## [Try it]
Look through the entries below for the string "gostring", and copy each line where it is found.

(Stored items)
== Segment start ==
Definition txtQuery (name : gostring) : dns.Msg :=
  {| dns.Id := 4242; dns.Response := false; dns.Opcode := dns.OpcodeQuery;
     dns.RecursionDesired := true; dns.CheckingDisabled := false; dns.Rcode := 0;
     dns.Questions := [ {| dns.Name := name; dns.Qtype := dns.TypeTXT;
                           dns.Qclass := dns.ClassINET |} ];
     dns.Answer := [] |}.


(** *** Where responses come from *)

(** The remote service answered [r] to a recorded call for [q]. *)
Definition answered (llm : LLM) (calls : list gostring) (q r : gostring) : Prop :=
  ∃ n, calls !! n = Some q ∧ llm n q = (r, None).

(** The remote service failed with [e] on a recorded call for [q]. *)
Definition refused (llm : LLM) (calls : list gostring) (q : gostring) (e : error) : Prop :=
  ∃ n r, calls !! n = Some q ∧ llm n q = (r, Some e).

(** The response a goroutine has in hand. *)
Definition carries (p : pc) : option gostring :=
  match p with
  | L170 _ r | L171 _ r | L172 _ r | L173 _ r | L176 _ r | Return r None => Some r
  | _ => None
  end.

(** The error a goroutine has in hand. *)
Definition fails (p : pc) : option (gostring * error) :=
  match p with
  | L163 _ e => Some ([], e)
  | Return r (Some e) => Some (r, e)
  | _ => None
  end.

Record traced (llm : LLM) (c : config) : Prop := mkTraced {
  traced_cache : ∀ q e,
    cache (world c) !! q = Some e →
    answered llm (llmCalls (world c)) q (response e);
  traced_ok : ∀ i q p r,
    goroutines c !! i = Some (q, p) → carries p = Some r →
    answered llm (llmCalls (world c)) q r;
  traced_err : ∀ i q p r e,
    goroutines c !! i = Some (q, p) → fails p = Some (r, e) →
    r = [] ∧ (e = errors.New "upstream generation failed" ∨
              refused llm (llmCalls (world c)) q e)
}.

(** *** Counting the calls of the remote service *)

(** The goroutine may still call [getLLMResponse]. *)
Definition canCall (p : pc) : bool :=
  match p with
  | L134 | L140 | L141 | L155 | L157 _ | L159 _ => true
  | _ => false
  end.

(** Requests for [q] among the goroutines, and those that may still call. *)
Definition requestsFor (q : gostring) (gs : list (gostring * pc)) : nat :=
  length (filter (λ g, g.1 = q) gs).

Definition pendingFor (q : gostring) (gs : list (gostring * pc)) : nat :=
  length (filter (λ g, g.1 = q ∧ canCall g.2 = true) gs).

Definition callsFor (q : gostring) (calls : list gostring) : nat :=
  length (filter (λ k, k = q) calls).

Definition bounded (q : gostring) (c : config) : Prop :=
  (callsFor q (llmCalls (world c)) + pendingFor q (goroutines c)
   ≤ requestsFor q (goroutines c))%nat.

(** *** Progress *)

Definition finished (p : pc) : bool :=
  match p with
  | Return _ _ | Panic => true
  | _ => false
  end.

(** The call has returned. *)
Definition returned (p : pc) : bool :=
  match p with
  | Return _ _ => true
  | _ => false
  end.

(** Some goroutine made [ch] and has yet to close it. *)
Definition ownerOf (c : config) (ch : chan) : Prop :=
  ∃ j q p, goroutines c !! j = Some (q, p) ∧ owns p ch.

(** The number of steps a goroutine at [p] has left at most. *)
Definition rank (p : pc) : nat :=
  match p with
  | L134 => 11
  | L140 => 10
  | L141 => 9
  | L155 => 8
  | L157 _ => 7
  | L159 _ => 6
  | L170 _ _ => 5
  | L171 _ _ => 4
  | L172 _ _ | L143 _ => 3
  | L173 _ _ | L146 _ => 2
  | L176 _ _ | L147 _ | L163 _ _ => 1
  | Return _ _ | Panic => 0
  end.

Definition remaining (gs : list (gostring * pc)) : nat :=
  sum_list ((λ g, rank g.2) <$> gs).

(** Whoever is waited for exists: a held mutex has a holder inside the
    critical section, and a channel that is in the registry or waited on
    is closed or has a goroutine that will close it. *)
Record live (c : config) : Prop := mkLive {
  live_lock :
    inFlightLocked (world c) = true →
    ∃ j q p, goroutines c !! j = Some (q, p) ∧ inCS p;
  live_slot : ∀ q ch,
    inFlightRequests (world c) !! q = Some ch →
    ch ∈ closed (world c) ∨ ownerOf c ch;
  live_wait : ∀ i q p ch,
    goroutines c !! i = Some (q, p) → p = L143 ch ∨ p = L146 ch →
    ch ∈ closed (world c) ∨ ownerOf c ch
}.

(** *** What the registry holds *)

(** The goroutine has taken its channel [ch] out of the registry. *)
Definition released (p : pc) (ch : chan) : Prop :=
  match p with
  | L173 c _ | L176 c _ => c = ch
  | _ => False
  end.

(** What a slot of the registry can hold. *)
Record blame (llm : LLM) (c : config) : Prop := mkBlame {
  blame_fresh : ∀ q ch,
    inFlightRequests (world c) !! q = Some ch → (ch < nextChan (world c))%nat;
  blame_key : ∀ q ch i q' p,
    inFlightRequests (world c) !! q = Some ch →
    goroutines c !! i = Some (q', p) → owns p ch → q = q';
  blame_released : ∀ q i q' p ch,
    goroutines c !! i = Some (q', p) → released p ch →
    inFlightRequests (world c) !! q ≠ Some ch;
  blame_failed : ∀ i q ch e,
    goroutines c !! i = Some (q, L163 ch e) →
    refused llm (llmCalls (world c)) q e;
  blame_poisoned : ∀ q ch,
    poisoned q ch c → ∃ e, refused llm (llmCalls (world c)) q e
}.

(** Nothing is under way: the mutex is free, every channel of the registry
    is closed, and the next channel to be made is not. *)
Definition quiescent (w : World) : Prop :=
  inFlightLocked w = false ∧
  (∀ q ch, inFlightRequests w !! q = Some ch → ch ∈ closed w) ∧
  nextChan w ∉ closed w.

(** * Proofs *)

(** ** The decoder and the chunker *)

Lemma DecodeRune_width (s : gostring) :
  s ≠ [] →
  (1 ≤ firstWidth s ≤ length s)%nat ∧ (firstWidth s ≤ 4)%nat.
Proof.
  unfold firstWidth, utf8.DecodeRuneInString.
  destruct s as [|b0 [|b1 [|b2 [|b3 t]]]]; [done|..]; intros _;
    repeat (case_match; simpl in *; try lia).
Qed.

Lemma drop_nonempty {A} (l : list A) (i : nat) :
  (i < length l)%nat → drop i l ≠ [].
Proof.
  intros Hi Hnil. apply (f_equal length) in Hnil.
  rewrite length_drop in Hnil. simpl in Hnil. lia.
Qed.
Lemma lang_cat_iff r1 r2 s :
  lang (Cat r1 r2) s ↔ ∃ s1 s2, s = s1 ++ s2 ∧ lang r1 s1 ∧ lang r2 s2.
Proof.
  split.
  - inversion 1; subst. eauto.
  - intros (s1 & s2 & -> & H1 & H2). by constructor.
Qed.

Lemma lang_star_class p s :
  lang (Star (Class p)) s ↔ Forall (λ c, p c = true) s.
Proof.
  split.
  - intros H. remember (Star (Class p)) as r eqn:Er.
    induction H as [| | | | | |r0 s1 s2 H1 _ H2 IH2]; try discriminate.
    + constructor.
    + injection Er as ->. apply lang_class_iff in H1 as (c & -> & Hc).
      constructor; [done | by apply IH2].
  - induction 1 as [|c s Hc _ IH]; [constructor |].
    apply (lang_star_app _ [c] s); [by constructor | done].
Qed.

Lemma lang_plus_class p s :
  lang (Plus (Class p)) s ↔ s ≠ [] ∧ Forall (λ c, p c = true) s.
Proof.
  unfold Plus. rewrite lang_cat_iff. split.
  - intros (s1 & s2 & -> & H1 & H2).
    apply lang_class_iff in H1 as (c & -> & Hc).
    apply lang_star_class in H2. split; [done | by constructor].
  - intros [Hne H]. destruct H as [|c s Hc H]; [done |].
    exists [c], s. split; [done |]. split; [by constructor |].
    by apply lang_star_class.
Qed.

Lemma lang_atleast_class n p s :
  lang (AtLeast n (Class p)) s ↔
  n ≤ length s ∧ Forall (λ c, p c = true) s.
Proof.
  revert s. induction n as [|n IH]; intros s; simpl.
  - rewrite lang_star_class. split; [intros; split; [lia | done] | by intros []].
  - rewrite lang_cat_iff. split.
    + intros (s1 & s2 & -> & H1 & H2).
      apply lang_class_iff in H1 as (c & -> & Hc).
      apply IH in H2 as [Hl H2]. simpl. split; [lia | by constructor].
    + intros [Hl H]. destruct H as [|c s Hc H]; simpl in Hl; [lia |].
      exists [c], s. split; [done |]. split; [by constructor |].
      apply IH. split; [lia | done].
Qed.
End WithChar.
End RegexFacts.

(* ===================================================================== *)
(** ** FormHelpers.validateField *)
(* ===================================================================== *)

Module FormHelpersSpec.
Import Regex RegexFacts JsString FormHelpers.

Lemma not_space_at_plain c : not_space_at c = true ↔ plain c.
Proof.
  unfold not_space_at, plain.
  rewrite negb_true_iff, orb_false_iff, N.eqb_neq. done.
Qed.

Lemma Forall_not_space_at s :
  Forall (λ c, not_space_at c = true) s ↔ Forall plain s.
Proof. apply Forall_proper; [intros c; apply not_space_at_plain | done]. Qed.

Lemma phone_char_spec c :
  phone_char c = true ↔
  is_digit c = true ∨ is_whitespace c = true ∨ phone_symbol c.
Proof.
  unfold phone_char, phone_symbol.
  rewrite !orb_true_iff, !N.eqb_eq. tauto.
Qed.

(** The e-mail pattern accepts exactly the strings of shape l@d.t. *)
Lemma emailRegex_shape v : test emailRegex v = true ↔ email_shape v.
Proof.
  rewrite test_lang. unfold emailRegex, email_shape. split.
  - intros H.
    apply lang_cat_iff in H as (l & s1 & -> & Hl & H).
    apply lang_cat_iff in H as (a & s2 & -> & Ha & H).
    apply lang_cat_iff in H as (d & s3 & -> & Hd & H).
    apply lang_cat_iff in H as (o & t & -> & Ho & Ht).
    apply lang_plus_class in Hl as [Nl Hl].
    apply lang_plus_class in Hd as [Nd Hd].
    apply lang_plus_class in Ht as [Nt Ht].
    apply lang_class_iff in Ha as (ca & -> & Hca).
    apply lang_class_iff in Ho as (co & -> & Hco).
    apply N.eqb_eq in Hca, Hco. subst ca co.
    exists l, d, t. rewrite <- !Forall_not_space_at. done.
  - intros (l & d & t & -> & ? & ? & ? & Hl & Hd & Ht).
    rewrite <- Forall_not_space_at in Hl, Hd, Ht.
    apply lang_cat; [by apply lang_plus_class |].
    apply lang_cat; [by apply lang_class |].
    apply lang_cat; [by apply lang_plus_class |].
    apply lang_cat; [by apply lang_class | by apply lang_plus_class].
Qed.

Lemma plain_no_at (l : list N) :
  Forall plain l → filter (λ c, c = 64%N) l = [].
Proof.
  induction 1 as [|c l [_ Hc] _ IH]; [done |].
  rewrite filter_cons. by case_decide.
Qed.

(** An accepted address has exactly one '@', a '.' after it and no white
    space. *)
Lemma email_shape_parts (v : list N) :
  email_shape v →
  length (filter (λ c, c = 64%N) v) = 1 ∧
  46%N ∈ v ∧
  Forall (λ c, is_whitespace c = false) v.
Proof.
  intros (l & d & t & -> & _ & _ & _ & Hl & Hd & Ht).
  split; [| split].
  - rewrite !filter_app.
    rewrite (plain_no_at l), (plain_no_at d), (plain_no_at t) by done.
    reflexivity.
  - rewrite !elem_of_app, !list_elem_of_singleton. auto.
  - rewrite !Forall_app, !Forall_singleton.
    repeat split; try reflexivity;
      (eapply Forall_impl; [eassumption | by intros c []]).
Qed.

(** The phone pattern accepts exactly ten or more phone characters. *)
Lemma phoneRegex_shape v : test phoneRegex v = true ↔ tel_shape v.
Proof.
  rewrite test_lang. unfold phoneRegex, tel_shape.
  rewrite lang_atleast_class.
  apply and_iff_compat_l, Forall_proper; [intros c; apply phone_char_spec | done].
Qed.

Lemma truthy_nonempty v : truthy v = true ↔ v ≠ [].
Proof. destruct v; simpl; split; congruence. Qed.

Example emailRegex_examples :
  (λ v, test emailRegex (lit v)) <$>
    ["a@b.c"; "first.last@example.org"; "a@b..c";
     "a@b"; "a@@b.c"; "a b@c.d"; "@b.c"; "a@.c"; "a@b."]
  = [true; true; true; false; false; false; false; false; false].
Proof. by vm_compute. Qed.

Example phoneRegex_examples :
  (λ v, test phoneRegex (lit v)) <$>
    ["555-123-4567"; "(302) 555 1234"; "+1 302 555 1234"; "1234567890";
     "123456789"; "555-123-456x"; "12345"]
  = [true; true; true; true; false; false; false].
Proof. by vm_compute. Qed.

(** What [validateField] computes for a non-empty e-mail field. *)
Lemma validateField_email f :
  type f = "email" → trim (value f) ≠ [] →
  validateField f =
    (test emailRegex (trim (value f)),
     setFieldState f (test emailRegex (trim (value f)))
       (if test emailRegex (trim (value f)) then ""
        else "Please enter a valid email address")).
Proof.
  intros Hty Hne. apply truthy_nonempty in Hne. unfold validateField.
  rewrite Hty, Hne, andb_false_r. simpl.
  destruct (test emailRegex _); reflexivity.
Qed.
(** X14: the catalog holds exactly one entry for each tool of each server,
    servers in the order of registration and tools in the order listed: the
    entry of the i-th tool of a server stands i places after the entries of
    the servers before it, and there are as many entries as tools.  Every
    entry has the key <server>_<tool>, the description
    "[<server>] <description>" and the input schema of the tool as it is.
    The listing the catalog is built from names the registered servers in
    order, each with the tools its client holds. *)
Theorem catalog_entries (server_tools : Dict.t (list Tool)) (cm : ConnectionManager.t) :
  length (LLMManager._format_tools_for_llm server_tools)
    = list_sum (map (fun kv => length (snd kv)) server_tools) /\
  (forall before server_name tools after i tool,
      server_tools = before ++ (server_name, tools) :: after ->
      nth_error tools i = Some tool ->
      nth_error (LLMManager._format_tools_for_llm server_tools)
                (list_sum (map (fun kv => length (snd kv)) before) + i)
      = Some (mkToolDict
                (server_name ++ "_" ++ tool_name tool)
                ("[" ++ server_name ++ "] " ++ str_opt (tool_description tool))
                (tool_inputSchema tool))) /\
  (forall entry,
      In entry (LLMManager._format_tools_for_llm server_tools) ->
      exists server_name tools tool,
        In (server_name, tools) server_tools /\ In tool tools /\
        td_name entry = (server_name ++ "_" ++ tool_name tool)%string /\
        td_description entry
          = ("[" ++ server_name ++ "] " ++ str_opt (tool_description tool))%string /\
        td_input_schema entry = tool_inputSchema tool) /\
  (forall st1 st2,
      LLMManager._format_tools_for_llm (st1 ++ st2) =
      LLMManager._format_tools_for_llm st1 ++ LLMManager._format_tools_for_llm st2) /\
  map fst (ConnectionManager.get_all_tools cm) = server_names cm /\
  map snd (ConnectionManager.get_all_tools cm) = map Client.available_tools (clients cm).
Proof.
  split; [apply catalog_length|]. split; [|split; [|split; [|split]]].
  - intros before server_name tools after i tool -> Hi.
    rewrite <- catalog_length. unfold LLMManager._format_tools_for_llm.
    rewrite flat_map_app. cbn [flat_map fst snd].
    rewrite nth_error_app2 by lia.
    replace (_ + i - _) with i by lia.
    rewrite nth_error_app1
      by (rewrite length_map; apply nth_error_Some; congruence).
    now rewrite nth_error_map, Hi.
  - unfold LLMManager._format_tools_for_llm.
    intros entry Hin. apply in_flat_map in Hin as ([name tools] & Hst & Hin).
    cbn [fst snd] in Hin. apply in_map_iff in Hin as (tool & <- & Htool).
    exists name, tools, tool. repeat split; assumption.
  - intros st1 st2. apply flat_map_app.
  - unfold ConnectionManager.get_all_tools, server_names. rewrite map_map.
    apply map_ext. reflexivity.
  - unfold ConnectionManager.get_all_tools, clients. rewrite !map_map.
    apply map_ext. reflexivity.
Qed.

(** The second entry of the catalog of the weather server is that of its
    second tool. *)
Lemma catalog_entries_witness :
  nth_error (LLMManager._format_tools_for_llm
               (ConnectionManager.get_all_tools Scenario.registry))
            (list_sum (map (fun kv : string * list Tool => length (snd kv)) []) + 1)
  = Some (mkToolDict ("weather" ++ "_" ++ tool_name Scenario.alerts)
            ("[" ++ "weather" ++ "] " ++ str_opt (tool_description Scenario.alerts))
            (tool_inputSchema Scenario.alerts)).
Proof.
  exact (proj1 (proj2 (catalog_entries
                         (ConnectionManager.get_all_tools Scenario.registry)
                         Scenario.registry))
           [] "weather" [Scenario.forecast; Scenario.alerts] [] 1 Scenario.alerts
           eq_refl eq_refl).
Defined.

(** X15: a server name with an underscore breaks the round trip of the keys.
    The key of any of its tools is split at the first underscore of the
    server name, so that a [tool_use] event under that key is dispatched to
    another server name, one without underscore; and the key is also the key
    of another server and tool. *)
Theorem composite_key_misroutes (server_name tool_name : string) :
  contains_char underscore server_name = true ->
  let key := (server_name ++ "_" ++ tool_name)%string in
  exists a b,
    unpack2 (split_1 key underscore) = Ok (a, b) /\
    a <> server_name /\
    contains_char underscore a = false /\
    key = (a ++ "_" ++ b)%string /\
    (forall E parameters rest f l,
        LLMManager.event_body E (tool_use (mkToolCall key parameters :: rest)) f l =
        LLMManager.dispatch E a b parameters f l).
Proof.
  intros Hus key.
  destruct (partition_first_some underscore server_name Hus) as (a & b & Hpart).
  pose proof (partition_first_app underscore server_name ("_" ++ tool_name) a b Hpart)
    as Hkey.
  fold key in Hkey.
  destruct (partition_first_inv underscore server_name a b Hpart) as [Heq Ha].
  exists a, (b ++ "_" ++ tool_name)%string.
  assert (Hsplit : unpack2 (split_1 key underscore)
                   = Ok (a, (b ++ "_" ++ tool_name)%string)).
  { unfold split_1. now rewrite Hkey. }
  split; [exact Hsplit|]. split; [|split; [exact Ha|split]].
  - intros ->. congruence.
  - unfold key. rewrite Heq at 1. rewrite append_assoc. reflexivity.
  - intros E parameters rest f l.
    cbn [LLMManager.event_body tc_name tc_parameters].
    unfold bind, of_res. now rewrite Hsplit.
Qed.

(** The tool "forecast" of a server named "my_weather". *)
Lemma composite_key_misroutes_witness :
  exists a b,
    unpack2 (split_1 "my_weather_forecast" underscore) = Ok (a, b) /\
    a <> "my_weather".
Proof.
  destruct (composite_key_misroutes "my_weather" "forecast" eq_refl)
    as (a & b & H1 & H2 & _).
  exists a, b. split; assumption.
Defined.

(** X16: between servers whose names have no underscore the keys do not
    clash: the key determines the server and the tool. *)
Theorem composite_key_injective (server1 tool1 server2 tool2 : string) :
  contains_char underscore server1 = false ->
  contains_char underscore server2 = false ->
  (server1 ++ "_" ++ tool1)%string = (server2 ++ "_" ++ tool2)%string ->
  server1 = server2 /\ tool1 = tool2.
Proof.
  intros H1 H2 Heq.
  pose proof (partition_first_append underscore server1 tool1 H1) as P1.
  pose proof (partition_first_append underscore server2 tool2 H2) as P2.
  change (String underscore tool1) with ("_" ++ tool1)%string in P1.
  change (String underscore tool2) with ("_" ++ tool2)%string in P2.
  rewrite Heq in P1. rewrite P1 in P2. injection P2 as -> ->. split; reflexivity.
Qed.

(** Two keys of the weather server. *)
Lemma composite_key_injective_witness :
  "weather" = "weather" /\ "forecast" = "forecast".
Proof.
  exact (composite_key_injective "weather" "forecast" "weather" "forecast"
           eq_refl eq_refl eq_refl).
Defined.

(** ** The event loop, beyond the claims *)

Lemma Dict_set_descriptors (k : string) (conn conn' : McpConnection.t)
      (d : Dict.t McpConnection.t) :
  Dict.get k d = Some conn ->
  McpConnection.server conn' = McpConnection.server conn ->
  map (fun kv => (fst kv, McpConnection.server (snd kv))) (Dict.set k conn' d)
  = map (fun kv => (fst kv, McpConnection.server (snd kv))) d.
Proof.
  intros Hget Hsrv. induction d as [|[k0 v0] d IH]; cbn in *; [discriminate|].
  destruct (String.eqb k0 k); cbn.
  - injection Hget as ->. now rewrite Hsrv.
  - now rewrite IH.
Qed.

Lemma on_client_descriptors {A} (server_name : string) (m : Py Client.t A)
      (cm : ConnectionManager.t) (l : Log) r cm' l' :
  ConnectionManager.on_client server_name m cm l = (r, cm', l') ->
  descriptors cm' = descriptors cm.
Proof.
  unfold ConnectionManager.on_client.
  destruct (Dict.get server_name (ConnectionManager.connections cm)) as [conn|] eqn:Hg.
  - destruct (m (McpConnection.client conn) l) as [[r0 c0] l0].
    intros H. injection H as _ <- _. unfold descriptors. cbn.
    eapply Dict_set_descriptors; [exact Hg|reflexivity].
  - intros H. now injection H as _ <- _.
Qed.

Lemma descriptors_names (cm : ConnectionManager.t) :
  map fst (descriptors cm) = server_names cm.
Proof. unfold descriptors, server_names. rewrite map_map. reflexivity. Qed.

Lemma event_body_descriptors (E : Env) (ev : StreamEvent) (f : LLMManager.Frame)
      (l : Log) r f' l' :
  LLMManager.event_body E ev f l = (r, f', l') ->
  descriptors (LLMManager.connection_manager f')
  = descriptors (LLMManager.connection_manager f).
Proof.
  destruct ev as [| |[text|k]| | |tcs|k]; cbn [LLMManager.event_body];
    rewrite ?flush_run; unfold ret, modify, raise;
    try (intros H; injection H as _ <- _; unfold flushed;
         try destruct (LLMManager.nonempty _); reflexivity).
  destruct tcs as [|tc rest]; [intros H; now injection H as _ <- _|].
  unfold bind, of_res.
  destruct (unpack2 _) as [[server_name tool_name]|e];
    [|intros H; now injection H as _ <- _].
  cbn [fst snd]. rewrite dispatch_run.
  destruct (LLMManager.invoke E server_name tool_name (tc_parameters tc) f l)
    as [[r0 f1] l1] eqn:Hinv.
  assert (Hd : descriptors (LLMManager.connection_manager f1)
               = descriptors (LLMManager.connection_manager f)).
  { revert Hinv. unfold LLMManager.invoke, zoom.
    destruct (ConnectionManager.on_client _ _ _ _) as [[r1 cm1] l2] eqn:Hoc.
    intros H. injection H as _ <- _. cbn.
    eapply on_client_descriptors. exact Hoc. }
  destruct r0 as [result|e].
  - cbv zeta.
    destruct (env_messages_create E _ _ None) as [[evs [err|]]|e];
      cbn [stream_error events]; intros H; injection H as _ <- _;
      unfold flushed; try destruct (LLMManager.nonempty _); exact Hd.
  - intros H. injection H as _ <- _. exact Hd.
Qed.

Lemma loop_descriptors (E : Env) (evs : list StreamEvent) (f : LLMManager.Frame)
      (l : Log) r f' l' :
  for_each (LLMManager.event_body E) evs f l = (r, f', l') ->
  descriptors (LLMManager.connection_manager f')
  = descriptors (LLMManager.connection_manager f).
Proof.
  revert f l. induction evs as [|ev evs IH]; intros f l; cbn [for_each].
  - intros H. now injection H as _ <- _.
  - unfold bind.
    destruct (LLMManager.event_body E ev f l) as [[[[]|e] f1] l1] eqn:Hev.
    + intros H. rewrite (IH _ _ H). eapply event_body_descriptors; exact Hev.
    + intros H. injection H as _ <- _. eapply event_body_descriptors; exact Hev.
Qed.

Lemma process_query_descriptors
      (E : Env) (query : string) (cm : ConnectionManager.t) (l : Log)
      (r : res string) (cm' : ConnectionManager.t) (l' : Log) :
  LLMManager.process_query E query cm l = (r, cm', l') ->
  descriptors cm' = descriptors cm.
Proof.
  intros Hrun.
  revert Hrun. unfold LLMManager.process_query, LLMManager.query_body.
    cbv beta iota zeta delta [bind modify get].
    cbn [LLMManager.connection_manager LLMManager.set_messages LLMManager.messages
         LLMManager.tool_results LLMManager.final_text LLMManager.current_text].
    match goal with
    | |- context [LLMManager.create E ?t ?f0 ?l0] =>
        destruct (LLMManager.create E t f0 l0) as [[[stream|e] f1] l1] eqn:Hcreate
    end.
    2:{ revert Hcreate. unfold LLMManager.create, bind, get, history, emit, of_res.
        destruct (env_messages_create E _ _ _); intros H1 H2;
          injection H1 as _ <- _; now injection H2 as _ <- _. }
    assert (Hf1 : LLMManager.connection_manager f1 = cm).
    { revert Hcreate. unfold LLMManager.create, bind, get, history, emit, of_res.
      destruct (env_messages_create E _ _ _); intros H1;
        now injection H1 as _ <- _. }
    destruct (for_each (LLMManager.event_body E) (events stream) f1 l1)
      as [[r2 f2] l2] eqn:Hloop.
    apply loop_descriptors in Hloop. rewrite Hf1 in Hloop.
    destruct r2 as [[]|e]; [|intros H; now injection H as _ <- _].
    unfold of_failure. destruct (stream_error stream); unfold raise, ret;
      intros H; now injection H as _ <- _.
Qed.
== Segment end ==
## [Final answer]
Definition txtQuery (name : gostring) : dns.Msg :=
Definition answered (llm : LLM) (calls : list gostring) (q r : gostring) : Prop :=
Definition refused (llm : LLM) (calls : list gostring) (q : gostring) (e : error) : Prop :=
Definition carries (p : pc) : option gostring :=
Definition fails (p : pc) : option (gostring * error) :=
Definition requestsFor (q : gostring) (gs : list (gostring * pc)) : nat :=
Definition pendingFor (q : gostring) (gs : list (gostring * pc)) : nat :=
Definition callsFor (q : gostring) (calls : list gostring) : nat :=
Definition bounded (q : gostring) (c : config) : Prop :=
Definition remaining (gs : list (gostring * pc)) : nat :=
Lemma DecodeRune_width (s : gostring) :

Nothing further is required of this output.